### What to produce
Word for word, please restate the lines from the beginning of the data through the line in which "eapply keeps_mono; [apply" appears.

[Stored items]
(** Entering the root. *)
Lemma pivot_keeps fl root h : init_process h → entered fl root h →
  keeps (container_rule fl) h pivot (λ _ h', settled fl h').
Proof.
  intros Hi He. unfold pivot.
  assert (Hmay : ∀ c h, init_process h → entered fl root h → plain_call c = true →
    c = MkdirAll old_root (perm 7 0 0) ∨ c = PivotRoot (bs ".") old_root → ∀ r, container_rule fl h (Did c r)).
  { intros c h0 Hi0 He0 Hp Hc r. apply rule_call; [done|]. intros _. split; [done|]. right.
    split; [apply He0|]. right. left. split; [by exists root|done]. }
  apply keeps_bind, keeps_must; [auto|]. apply keeps_sys. intros r1. split; [apply Hmay; auto|]. intros _.
  assert (Hi1 : init_process (Did (MkdirAll old_root (perm 7 0 0)) r1 :: h)) by by apply list_elem_of_further.
  assert (He1 : entered fl root (Did (MkdirAll old_root (perm 7 0 0)) r1 :: h)) by by apply entered_cons.
  apply keeps_bind, keeps_must; [auto|]. apply keeps_sys. intros r2. split; [apply Hmay; auto|]. intros Hr2. rewrite Hr2.
  apply keeps_bind, keeps_must; [auto|]. apply keeps_sys. intros r3. split; [by apply rule_looks|]. intros Hr3. rewrite Hr3.
  eapply keeps_mono; [apply (settled_keeps fl); [only_tac|]|].
  - split; [by do 2 apply list_elem_of_further|]. split; [do 2 apply list_elem_of_further; apply He1|]. intros _.
    eexists _, [Did (Chdir (bs "/")) None], root. split; [reflexivity|split; [apply list_elem_of_here|exact He1]].
  - cbn. by intros _ h' [? _].
Qed.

### Solution
(** Entering the root. *)
Lemma pivot_keeps fl root h : init_process h → entered fl root h →
  keeps (container_rule fl) h pivot (λ _ h', settled fl h').
Proof.
  intros Hi He. unfold pivot.
  assert (Hmay : ∀ c h, init_process h → entered fl root h → plain_call c = true →
    c = MkdirAll old_root (perm 7 0 0) ∨ c = PivotRoot (bs ".") old_root → ∀ r, container_rule fl h (Did c r)).
  { intros c h0 Hi0 He0 Hp Hc r. apply rule_call; [done|]. intros _. split; [done|]. right.
    split; [apply He0|]. right. left. split; [by exists root|done]. }
  apply keeps_bind, keeps_must; [auto|]. apply keeps_sys. intros r1. split; [apply Hmay; auto|]. intros _.
  assert (Hi1 : init_process (Did (MkdirAll old_root (perm 7 0 0)) r1 :: h)) by by apply list_elem_of_further.
  assert (He1 : entered fl root (Did (MkdirAll old_root (perm 7 0 0)) r1 :: h)) by by apply entered_cons.
  apply keeps_bind, keeps_must; [auto|]. apply keeps_sys. intros r2. split; [apply Hmay; auto|]. intros Hr2. rewrite Hr2.
  apply keeps_bind, keeps_must; [auto|]. apply keeps_sys. intros r3. split; [by apply rule_looks|]. intros Hr3. rewrite Hr3.
  eapply keeps_mono; [apply (settled_keeps fl); [only_tac|]|].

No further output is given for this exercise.